Abstract

The reactions of carbonyl oxide Criegee intermediates with acids proceed predominantly by an insertion mechanism. We characterise the products from one of the simplest reactions of carbonyl oxides with inorganic acids, CH2OO + hydrogen chloride, which occurs via a 1,2-insertion in the H–Cl bond. Reactions of both HCl and DCl isotopologues yield product signal at the mass of the insertion product chloro(hydroperoxy)methane and a dissociative ionisation peak at the mass of the protonated (or deuteronated) Criegee intermediate. The isotopic composition of the insertion product has been measured for reaction mixtures where both HCl isotopologues are present, and the H/D ratio of the product is consistently higher (by a factor of 1.6 ± 0.3) than that of the reactants.

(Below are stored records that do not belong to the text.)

(** acquire() panics exactly on a lock this CPU already has; otherwise, on a
    lock nobody holds, it adds the lock to what the CPU sees. *)
Lemma acquire_refines c st h l :
  sees c st h -> (Spin.locked (Spin.locks st l) <> 0 -> l ∈ h) ->
  if decide (l ∈ h) then exists st', Spin.acquire c l st = Panic "acquire" st'
  else exists st', Spin.acquire c l st = Ret tt st' /\ sees c st' (l :: h) /\
    (forall c', c' <> c -> Spin.cpus st' c' = Spin.cpus st c') /\
    (forall l', l' <> l -> Spin.locks st' l' = Spin.locks st l') /\
    (h = [] -> Spin.intena (Spin.cpus st' c) = Spin.sie (Spin.cpus st c)) /\
    (h <> [] -> Spin.intena (Spin.cpus st' c) = Spin.intena (Spin.cpus st c)).
Proof.
  intros [Hn Hh Hoff Hsie] Hfree. unfold Spin.acquire, Spin.push_off, bind, modify.
  set (st1 := Spin.set_cpu c _ st).
  assert (Spin.holding c l st1 = Spin.holding c l st) as E by done.
  case_decide as Hl.
  - eexists. rewrite E, (proj1 (Hh l) Hl). reflexivity.
  - rewrite E, (not_true_is_false _ (fun H => Hl (proj2 (Hh l) H))).
    change (Spin.locks st1 l) with (Spin.locks st l).
    destruct (Z.eqb_spec (Spin.locked (Spin.locks st l)) 0) as [H0|H0]; [|by destruct Hl; apply Hfree].
    cbn [negb]. eexists. split; [reflexivity|].
    assert (Spin.cpus st1 c = Spin.mkCpu (Spin.noff (Spin.cpus st c) + 1)
      (if Spin.noff (Spin.cpus st c) =? 0 then Spin.sie (Spin.cpus st c) else Spin.intena (Spin.cpus st c)) 0) as Ec.
    { unfold st1, Spin.set_cpu. cbn [Spin.cpus]. by rewrite Z.eqb_refl. }
    split_and!.
    + split.
      * by constructor.
      * intros l'. unfold Spin.holding. cbn [Spin.locks Spin.set_lock]. rewrite elem_of_cons.
        destruct (decide (l' = l)) as [->|Hne]; cbn [Spin.locked Spin.cpu].
        -- rewrite bool_decide_true by done. cbn. naive_solver.
        -- change (Spin.locks st1 l') with (Spin.locks st l'). specialize (Hh l'). unfold Spin.holding in Hh. naive_solver.
      * cbn [Spin.cpus Spin.set_lock]. rewrite Ec. cbn [Spin.noff length]. lia.
      * intros _. cbn [Spin.cpus Spin.set_lock]. by rewrite Ec.
    + intros c' Hc. cbn [Spin.cpus Spin.set_lock]. unfold st1, Spin.set_cpu. cbn. by rewrite (proj2 (Z.eqb_neq _ _)).
    + intros l' Hl'. cbn [Spin.locks Spin.set_lock]. by rewrite decide_False.
    + intros ->. cbn [Spin.cpus Spin.set_lock]. rewrite Ec. cbn. by rewrite Hoff.
    + intros Hne. cbn [Spin.cpus Spin.set_lock]. rewrite Ec. cbn. rewrite Hoff.
      destruct h; [done|]. cbn [length]. by rewrite (proj2 (Z.eqb_neq _ _)) by lia.
Qed.

(** release() panics exactly on a lock this CPU does not have; otherwise the
    lock is free, and when it was the last one interrupts are as they were
    when the first was taken. *)
Lemma release_refines c st h l :
  sees c st h ->
  if decide (l ∈ h) then exists st', Spin.release c l st = Ret tt st' /\
    sees c st' (base.filter (fun x => x <> l) h) /\ Spin.locked (Spin.locks st' l) = 0 /\
    (forall c', c' <> c -> Spin.cpus st' c' = Spin.cpus st c') /\
    (forall l', l' <> l -> Spin.locks st' l' = Spin.locks st l') /\
    (base.filter (fun x => x <> l) h = [] ->
       Spin.sie (Spin.cpus st' c) = if Spin.intena (Spin.cpus st c) =? 0 then 0 else 1) /\
    Spin.intena (Spin.cpus st' c) = Spin.intena (Spin.cpus st c)
  else Spin.release c l st = Panic "release" st.
Proof.
  intros [Hn Hh Hoff Hsie]. unfold Spin.release.
  case_decide as Hl; [|by rewrite (not_true_is_false _ (fun H => Hl (proj2 (Hh l) H)))].
  rewrite (proj1 (Hh l) Hl). cbn [negb]. unfold Spin.pop_off. cbn [Spin.cpus Spin.set_lock].
  assert (h <> []) as Hne by (intros ->; by apply elem_of_nil in Hl).
  rewrite (Hsie Hne). cbn [negb Z.eqb]. pose proof (length_filter_ne l h Hn Hl) as Hlen.
  rewrite Hoff. zb. eexists. split; [reflexivity|].
  set (h' := base.filter (fun x => x <> l) h) in *.
  replace (Z.of_nat (length h) - 1) with (Z.of_nat (length h')) by lia.
  unfold Spin.set_cpu. cbn [Spin.cpus Spin.locks]. rewrite Z.eqb_refl.
  cbn [Spin.noff Spin.intena Spin.sie Spin.locked Spin.set_lock Spin.locks].
  split_and!.
  - split; cbn [Spin.cpus]; rewrite ?Z.eqb_refl; cbn [Spin.noff Spin.sie].
    + by apply NoDup_filter.
    + intros l'. unfold h'. rewrite list_elem_of_filter, (Hh l'). unfold Spin.holding.
      cbn [Spin.locks Spin.set_lock]. destruct (decide (l' = l)) as [->|Hne']; cbn; naive_solver.
    + done.
    + intros Hne'. destruct h'; [done|]. cbn [length]. by rewrite (proj2 (Z.eqb_neq _ _)) by lia.
  - by rewrite decide_True.
  - intros c' Hc. by rewrite (proj2 (Z.eqb_neq _ _)).
  - intros l' Hl'. by rewrite decide_False.
  - intros E. rewrite E. cbn. by destruct (Spin.intena (Spin.cpus st c) =? 0).
  - done.
Qed.

(** ** Any interleaving of CPUs *)

Inductive spin_step : Spin.state -> Spin.state -> Prop :=
  | step_acquire c l st st' : Spin.acquire c l st = Ret tt st' -> spin_step st st'
  | step_release c l st st' : Spin.release c l st = Ret tt st' -> spin_step st st'.

(** [sie0] is the interrupt state of each CPU before it took any lock. *)
Definition spin_ok (sie0 : Z -> Z) (st : Spin.state) (c : Z) (h : list klock) : Prop :=
  sees c st h /\ (h = [] -> Spin.sie (Spin.cpus st c) = sie0 c) /\
  (h <> [] -> Spin.intena (Spin.cpus st c) = sie0 c).

Definition boot_locks (sie0 : Z -> Z) : Spin.state :=
  Spin.mkState (fun c => Spin.mkCpu 0 0 (sie0 c)) (fun _ => Spin.mkSpinlock 0 None).

(** A step of one CPU is invisible to another. *)
Lemma sees_other c st st' h l :
  sees c st h -> (forall l', l' <> l -> Spin.locks st' l' = Spin.locks st l') -> Spin.cpus st' c = Spin.cpus st c ->
  Spin.holding c l st = false -> Spin.holding c l st' = false -> sees c st' h.
Proof.
  intros [Hn Hh Hoff Hsie] Hl Hc H1 H2. split; [done| |by rewrite Hc|by rewrite Hc].
  intros l'. destruct (decide (l' = l)) as [->|Hne].
  - by rewrite (Hh l), H1, H2.
  - rewrite (Hh l'). unfold Spin.holding. by rewrite Hl.
Qed.

Lemma spin_ok_other sie0 c st st' h l :
  spin_ok sie0 st c h -> (forall l', l' <> l -> Spin.locks st' l' = Spin.locks st l') ->
  Spin.cpus st' c = Spin.cpus st c -> Spin.holding c l st = false -> Spin.holding c l st' = false ->
  spin_ok sie0 st' c h.
Proof.
  intros (H1 & H2 & H3) Hl Hc E1 E2. split; [by eapply sees_other|]. by rewrite Hc.
Qed.

Lemma holding_one c c' l st : Spin.holding c l st = true -> Spin.holding c' l st = true -> c = c'.
Proof.
  unfold Spin.holding. rewrite !andb_true_iff, !bool_decide_eq_true. intros [_ E1] [_ E2].
  rewrite E1 in E2. congruence.
Qed.

Lemma acquire_inv c l st st' :
  Spin.acquire c l st = Ret tt st' -> Spin.locked (Spin.locks st l) = 0 /\ Spin.holding c l st' = true.
Proof.
  unfold Spin.acquire, Spin.push_off, bind, modify. set (st1 := Spin.set_cpu c _ st).
  destruct (Spin.holding c l st1); [done|]. change (Spin.locks st1 l) with (Spin.locks st l).
  destruct (Z.eqb_spec (Spin.locked (Spin.locks st l)) 0); [|done]. intros [= <-]. split; [done|].
  unfold Spin.holding. cbn [Spin.locks Spin.set_lock]. rewrite decide_True by done. cbn.
  by rewrite bool_decide_true.
Qed.

Lemma spin_ok_acquire sie0 c l st st' c' :
  Spin.acquire c l st = Ret tt st' -> (forall c, exists h, spin_ok sie0 st c h) -> exists h, spin_ok sie0 st' c' h.
Proof.
  intros E IH. destruct (acquire_inv _ _ _ _ E) as [E0 Eh]. destruct (IH c) as (h & Hs & Hi1 & Hi2).
  pose proof (acquire_refines c st h l Hs ltac:(done)) as Hr. case_decide.
  { destruct Hr as [? Hr]. congruence. }
  destruct Hr as (st1 & Hr & Hs' & Hc & Hl & Ha & Hb). rewrite E in Hr. injection Hr as <-.
  destruct (decide (c' = c)) as [->|Hne].
  - exists (l :: h). split; [done|]. split; [done|]. intros _. destruct (decide (h = [])) as [Hn|Hn].
    + rewrite Ha by done. by apply Hi1.
    + rewrite Hb by done. by apply Hi2.
  - destruct (IH c') as (h' & Hs2). exists h'. eapply spin_ok_other; [done|done|by apply Hc| |].
    + unfold Spin.holding. by rewrite E0.
    + apply not_true_is_false. intros Ht. by apply Hne, (holding_one _ _ l st').
Qed.

Lemma spin_ok_release sie0 c l st st' c' :
  sie0 c = 0 \/ sie0 c = 1 ->
  Spin.release c l st = Ret tt st' -> (forall c, exists h, spin_ok sie0 st c h) -> exists h, spin_ok sie0 st' c' h.
Proof.
  intros H01 E IH. destruct (IH c) as (h & Hs & Hi1 & Hi2). pose proof (release_refines c st h l Hs) as Hr.
  case_decide as Hlh; [|congruence]. destruct Hr as (st1 & Hr & Hs' & Hz & Hc & Hl & Ha & Hb).
  rewrite E in Hr. injection Hr as <-. destruct (decide (c' = c)) as [->|Hne].
  - assert (h <> []) as Hn by (intros ->; by apply elem_of_nil in Hlh).
    eexists. split; [exact Hs'|]. split.
    + intros Hn'. rewrite (Ha Hn'), (Hi2 Hn). destruct H01 as [-> | ->]; done.
    + intros _. rewrite Hb. by apply Hi2.
  - destruct (IH c') as (h' & Hs2). exists h'. eapply spin_ok_other; [done|done|by apply Hc| |].
    + apply not_true_is_false. intros Ht. apply Hne, (holding_one _ _ l st); [done|].
      by apply (se_held _ _ _ Hs).
    + unfold Spin.holding. by rewrite Hz.
Qed.

Lemma spin_reachable_ok sie0 st :
  (forall c, sie0 c = 0 \/ sie0 c = 1) -> rtc spin_step (boot_locks sie0) st -> forall c, exists h, spin_ok sie0 st c h.
Proof.
  intros H01. apply (rtc_ind_r (fun st => forall c, exists h, spin_ok sie0 st c h)).
  - intros c. exists []. split; [|by split]. split; cbn; [constructor| |done|done].
    intros l. split; [by intros ?%elem_of_nil|done].
  - clear st. intros st st' _ Hstep IH c'. destruct Hstep; [by eapply spin_ok_acquire|by eapply spin_ok_release].
Qed.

This isotope selectivity in the products has smaller uncertainty than the ratio of measured rate coefficients and suggests a normal (k H > k D) kinetic isotope effect in the reaction. Theoretical kinetics calculations predict a small normal kinetic isotope effect for the overall reaction (k H / k D = 1.35 at 20 Torr N2 and k H / k D = 1.2 at 1 atm N2) but predict a substantial inverse kinetic isotope effect (k D > k H) for the stabilisation fraction, in disagreement with the experimental observation.